Second generation crops are derived from already established GE crops that have been developed to deliver certain traits. These are being touted by the industry as “functional foods” as opposed to the first-generation of GE crops labeled as “benefiting consumers”. (If you cannot understand the difference, join the club. Both are supposed to do as claimed, but neither does.)
- Chymosin is an enzyme GE from bacteria, yeasts, and fungi and used in cheesemaking.
- Bioreactors are animals grown to express new proteins.
- Electroporation uses small surges of electricity to create small holes in cell membranes so that foreign DNA can pass through.
- Embryo Rescue is a process of crossing two plant varieties that ordinarily will not breed.
- Ethylene Gas is a chemical sprayed on tomatoes and other fruits and vegetable that are picked while yet green, but the gas makes the food look ripe.
- GE (genetic engineering) is used interchangeably with GMOs (gentically modified organisms) and rDNA (recombinant DNA technology).
- Gene Gun is a device used to shoot microscopic pellets coated with DNA into cells.
- Host Organism is the creature that receives the altered gene.
- Kanamycin is an antibiotic that has been used in gene transfer as a marker gene.
- Laurate is a key raw material used in the manufacture of processed food, and GE is used to create new sources to be used in foods, soaps, and costmetics.
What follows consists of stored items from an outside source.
(** C9 (as amended): starting from a disabled driver whose bus open
    succeeds, any number of enable() calls in a row opens the bus exactly
    once, and every call after the first is a no-op; starting from an
    enabled driver whose bus close succeeds, any number of disable() calls
    in a row closes the bus exactly once, and every call after the first
    is a no-op. *)
Theorem C9_enable_disable_idempotent :
  forall (env : Collaborators) (w : World) (bus : handle),
    (enabled (service w) = false ->
     i2c_openSync env (trace w) 1 = Ok bus ->
     let w1 := snd (enable env w) in
     enable env w1 = (Ok tt, w1) /\
     forall n : nat,
       run env (repeat CallEnable (S n)) w = w1 /\
       count is_open (trace (run env (repeat CallEnable (S n)) w)) =
         S (count is_open (trace w))) /\
    (enabled (service w) = true ->
     i2cBus (service w) = Some bus ->
     bus_closeSync env (trace w) bus = Ok tt ->
     let w1 := snd (disable env w) in
     disable env w1 = (Ok tt, w1) /\
     forall n : nat,
       run env (repeat CallDisable (S n)) w = w1 /\
       count is_close (trace (run env (repeat CallDisable (S n)) w)) =
         S (count is_close (trace w))).
Proof.
  intros env w bus. split.
  - intros He Ho w1.
    destruct (enable_open_succeeds env w bus He Ho) as [Hsvc Hcount].
    assert (Hnoop : enable env w1 = (Ok tt, w1)).
    { apply enable_when_enabled. subst w1. rewrite Hsvc. reflexivity. }
    split; [exact Hnoop |]. intros n.
    assert (Hrun : run env (repeat CallEnable (S n)) w = w1).
    { cbn [repeat]. rewrite run_cons. apply run_repeat_noop.
      cbn [invoke]. fold w1. rewrite Hnoop. reflexivity. }
    rewrite Hrun. split; [reflexivity | exact Hcount].
  - intros He Hb Hc w1.
    destruct (disable_close_succeeds env w bus He Hb Hc)
      as (_ & Hsvc & Hcount).
    assert (Hnoop : disable env w1 = (Ok tt, w1)).
    { apply disable_when_disabled. subst w1. rewrite Hsvc. reflexivity. }
    split; [exact Hnoop |]. intros n.
    assert (Hrun : run env (repeat CallDisable (S n)) w = w1).
    { cbn [repeat]. rewrite run_cons. apply run_repeat_noop.
      cbn [invoke]. fold w1. rewrite Hnoop. reflexivity. }
    rewrite Hrun. split; [reflexivity | exact Hcount].
Qed.
Section Commands.
Variable utcoffset : time -> Z.

(** [str.lower]. *)
Variable lower : string -> string.

(** The [total] of [playtime] when an activity is asked for: the seconds of
    the first row whose activity matches it, case folded; 0 without one. *)
Definition playtime_total (rows_ : list (string * Z)) (activity : string) : Z :=
  match find (fun r => String.eqb (lower (fst r)) (lower activity)) rows_ with
  | Some r => snd r
  | None => 0
  end.

Definition playtime_line (ir : Z * (string * Z)) : string :=
  ("`" ++ right2 (fst ir) ++ ".` **" ++ fst (snd ir) ++ "** — "
   ++ fmt_duration (snd (snd ir)))%string.

Definition no_playtime : string :=
  "No playtime recorded yet. Start a game while I'm online!".

(** The [lines] of [playtime] when no activity is asked for. *)
Definition playtime_lines (rows_ : list (string * Z)) : list string :=
  let lines := map playtime_line (enumerate 1 (firstn 10 rows_)) in
  if is_empty lines then [no_playtime] else lines.

(** [playtime], for the user's id and [user.mention]; what it gives back is
    the text it sends. *)
Definition playtime (user_id : Z) (mention : string) (period : option Period)
  (activity : option string) : M (outcome string) :=
  let p := period_or_week period in
  rows_ <- top_activities utcoffset user_id p 25 ;;
  match rows_ with
  | Raises e => ret (Raises e)
  | Returns rows_ =>
      match activity with
      | Some a =>
          if truthy activity then
            ret (Returns ("**" ++ mention ++ "** — "
                          ++ fmt_duration (playtime_total rows_ a)
                          ++ " in **" ++ a ++ "** (" ++ p ++ ").")%string)
          else ret (Returns (String.concat newline (playtime_lines rows_)))
      | None => ret (Returns (String.concat newline (playtime_lines rows_)))
      end
  end.

Definition leaderboard_line (ir : Z * (Z * string * Z)) : string :=
  ("`" ++ right2 (fst ir) ++ ".` **" ++ snd (fst (snd ir)) ++ "** — "
   ++ fmt_duration (snd (snd ir)))%string.

(** The text of the [leaderboard] command for the rows of the query. *)
Definition leaderboard_text (p : string) (activity : option string)
  (rows_ : list (Z * string * Z)) : string :=
  let header :=
    ("Leaderboard (" ++ p
     ++ (match activity with
         | Some a => if truthy activity then " • " ++ a else EmptyString
         | None => EmptyString
         end)
     ++ ")")%string in
  let lines := [("**" ++ header ++ "**")%string] in
  let lines :=
    if is_empty rows_ then lines ++ ["No data yet."%string]
    else lines ++ map leaderboard_line (enumerate 1 rows_) in
  String.concat newline lines.

(** The ids the [leaderboard] command asks for: the members that are not
    bots. *)
Definition member_ids (members : list GuildMember) : list Z :=
  map gm_id (filter (fun m => negb (gm_bot m)) members).

(** The [leaderboard] command, for [interaction.guild] ([None] outside a
    server) given by its members. *)
Definition leaderboard_command (guild : option (list GuildMember))
  (period : option Period) (activity : option string) : M (outcome Reply) :=
  match guild with
  | None =>
      ret (Returns (mkReply "This command can only be used in a server." true))
  | Some members =>
      let p := period_or_week period in
      rows_ <- leaderboard utcoffset (member_ids members) activity p 15 ;;
      match rows_ with
      | Raises e => ret (Raises e)
      | Returns rows_ =>
          ret (Returns (mkReply (leaderboard_text p activity rows_) false))
      end
  end.

Definition not_tracking : string := "Not tracking anything for you right now.".

Definition nowplaying_line (session : string * time) : M string :=
  t <- now_utc ;;
  ret ("• **" ++ fst session ++ "** — "
       ++ fmt_duration (whole_seconds (t - snd session)) ++ " so far")%string.

(** [nowplaying], for the user's id; what it gives back is the text it
    sends. *)
Definition nowplaying (user_id : Z) : M string :=
  a <- get_active ;;
  let sessions := sessions_of a user_id in
  if is_empty sessions then ret not_tracking
  else
    lines <- collect sessions nowplaying_line ;;
    ret (String.concat newline ("Currently tracking:"%string :: lines)).

End Commands.

(* ------------------------------------------------------------------ *)
(** ** What the commands send *)

Lemma concat_starts c (x : string) sep (tl : list string) :
  exists rest, String.concat sep (String c x :: tl) = String c rest.
Proof. destruct tl; simpl; eauto. Qed.

Lemma sorted_find_first {A} (f : A * Z -> bool) (l : list (A * Z)) r :
  StronglySorted by_seconds_desc l ->
  find f l = Some r ->
  In r l /\ f r = true /\
  forall r', In r' l -> f r' = true -> snd r' <= snd r.
Proof.
  induction 1 as [|x tl Hs IH Hx]; simpl; [discriminate|].
  destruct (f x) eqn:E.
  - intros E'. inversion E'. subst. split; [now left|]. split; [exact E|].
    intros r' [<-|Hin] _; [lia|].
    rewrite Forall_forall in Hx. now apply Hx.
  - intros Hfind. destruct (IH Hfind) as (Hin & Hf & Hmax).
    split; [now right|]. split; [exact Hf|].
    intros r' [<-|Hin'] Hr'; [congruence|]. now apply Hmax.
Qed.

Section QueriesReadOnly.
Variable utcoffset : time -> Z.

Lemma window_start_reads_only period end_ w :
  store (exec (window_start utcoffset period end_) w) = store w /\
  active (exec (window_start utcoffset period end_) w) = active w.
Proof.
  unfold window_start.
  destruct (String.eqb period "today"); [now split|].
  destruct (String.eqb period "week"); [now split|].
  destruct (String.eqb period "month"); now split.
Qed.

Lemma top_activities_reads_only user_id period limit w :
  store (exec (top_activities utcoffset user_id period limit) w) = store w /\
  active (exec (top_activities utcoffset user_id period limit) w) = active w.
Proof.
  unfold top_activities.
  destruct (String.eqb period "all"); [now split|].
  rewrite !exec_bind.
  set (w1 := exec (iso_date_local utcoffset a_None) w).
  set (end_ := eval (iso_date_local utcoffset a_None) w).
  destruct (window_start_reads_only period end_ w1) as [Hs Ha].
  destruct (eval (window_start utcoffset period end_) w1); unfold_m;
    rewrite ?Hs, ?Ha; now split.
Qed.

Lemma leaderboard_reads_only ids activity period limit w :
  store (exec (leaderboard utcoffset ids activity period limit) w) = store w /\
  active (exec (leaderboard utcoffset ids activity period limit) w) = active w.
Proof.
  unfold leaderboard. destruct ids as [|id ids]; [now split|].
  destruct (String.eqb period "all"); [now split|].
  rewrite !exec_bind.
  set (w1 := exec (iso_date_local utcoffset a_None) w).
  set (end_ := eval (iso_date_local utcoffset a_None) w).
  destruct (window_start_reads_only period end_ w1) as [Hs Ha].
  destruct (eval (window_start utcoffset period end_) w1); unfold_m;
    rewrite ?Hs, ?Ha; now split.
Qed.
(** No link and no ingredient refers to the id the next recipe gets. *)
Lemma wf_fresh_links (st : db) :
  db_wf st ->
  existsb (fun l => rc_recipe_id l =? Z.pos (next_recipe_id st))
    (recipe_categories st) = false
  /\ existsb (fun i => i_recipe_id i =? Z.pos (next_recipe_id st))
       (recipe_ingredients st) = false
  /\ recipe_exists (Z.pos (next_recipe_id st)) st = false.
Proof.
  intros (H1 & H2 & H3).
  assert (Hn : recipe_exists (Z.pos (next_recipe_id st)) st = false).
  { unfold recipe_exists.
    destruct (existsb _ (recipes st)) eqn:E; [|reflexivity].
    apply existsb_exists in E. destruct E as (r & Hin & Hr).
    rewrite Forall_forall in H1. specialize (H1 r Hin).
    apply Z.eqb_eq in Hr. lia. }
  repeat split; [| |exact Hn].
  - destruct (existsb _ (recipe_categories st)) eqn:E; [|reflexivity].
    apply existsb_exists in E. destruct E as (l & Hin & Hl).
    rewrite Forall_forall in H2. specialize (H2 l Hin).
    apply Z.eqb_eq in Hl. rewrite Hl in H2. congruence.
  - destruct (existsb _ (recipe_ingredients st)) eqn:E; [|reflexivity].
    apply existsb_exists in E. destruct E as (l & Hin & Hl).
    rewrite Forall_forall in H3. specialize (H3 l Hin).
    apply Z.eqb_eq in Hl. rewrite Hl in H3. congruence.
Qed.

(** *** The loops of [add_recipe] and [update_recipe] *)

Lemma for_each_run {A} (f : A -> M unit) (l : list A) (st : db) :
  (forall x s, fst (f x s) = Ok tt) ->
  for_each f l st = (Ok tt, fold_left (fun s x => snd (f x s)) l st).
Proof.
  intro Hf. revert st. induction l as [|x l IH]; intro st; cbn.
  - reflexivity.
  - unfold bind. specialize (Hf x st).
    destruct (f x st) as [[[]|e] s]; cbn in *; [apply IH | discriminate].
Qed.

Lemma preserves_fold {A} (P : db -> Prop) (f : A -> M unit) (l : list A)
    (st : db) :
  (forall x, preserves P (f x)) -> P st ->
  P (fold_left (fun s x => snd (f x s)) l st).
Proof.
  intro Hf. revert st. induction l as [|x l IH]; intros st H; cbn.
  - exact H.
  - apply IH. now apply Hf.
Qed.

Lemma select_category_id_run (cid : Z) (st : db) :
  select_category_id cid st =
    (Ok (if category_exists cid st then Some cid else None), st).
Proof.
  unfold select_category_id, category_exists. rewrite existsb_find.
  destruct (find _ (categories st)) as [c|] eqn:Hf; cbn; [|reflexivity].
  apply find_some in Hf. destruct Hf as [_ Hc].
  apply Z.eqb_eq in Hc. now rewrite Hc.
Qed.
- Pharming is the new term used in GE technology to describe the raising of transgenic livestock that will produce pharmaceutical products.
- Rapeseed (Canola) is a plant in the mustard family. Much of the canola crops in North America are GE and used to make cooking oil.
- Recombinant DNA Technology (rDNA) involves techniques used to manipulate DNA segments in the laboratory to form novel organisms. This process is popularly called GE (genetic engineering) or GM (genetic modification).
- Restriction Enzyme is an enzyme that cuts DNA at specific locations.
- Somaclonal Variation is the process of looking for natural mutations in single plant cells and then growing those cells into new plants.
- Splice is the term used to insert a foreign gene into another organism’s DNA.
- Sustainable Agriculture involves practices intended to keep the land and environment productive for future generations.
- Terminator Technology is the most controversial technique in genetic engineering to date. In terminator seeds, there are three basic genes that have on and off switches – designed to prevent farmers from saving seeds from year to year. The last engineered gene does its job very late in the development of the seed when the inducer gene turns on a control switch so that a toxin is produced. Technically, the strategy behind the patent is to kill only the embryos while leaving such other important seed components as oils and proteins intact. The technology can be applied in several ways, but generally three steps are involved: terminator genes are added to a crop by scientists; seed companies start the terminator process before the seeds are sold by adding an inducer; and farmers grow plants that produce sterile seeds. This technology is especially worrisome to farmers of all countries since it provides complete control by companies as to what, if anything, farmers are allowed to grow. Not only will they create total dependency on GE companies; but the plants can spread sterility to local crops and wild plants, as well as posing a huge threat to food security and farmers’ rights.
- Totipotent is an undifferentiated cell capable of developing into a new organism.
- Transgenic is an organism that contains DNA from another species and is the foundation of genetic engineering.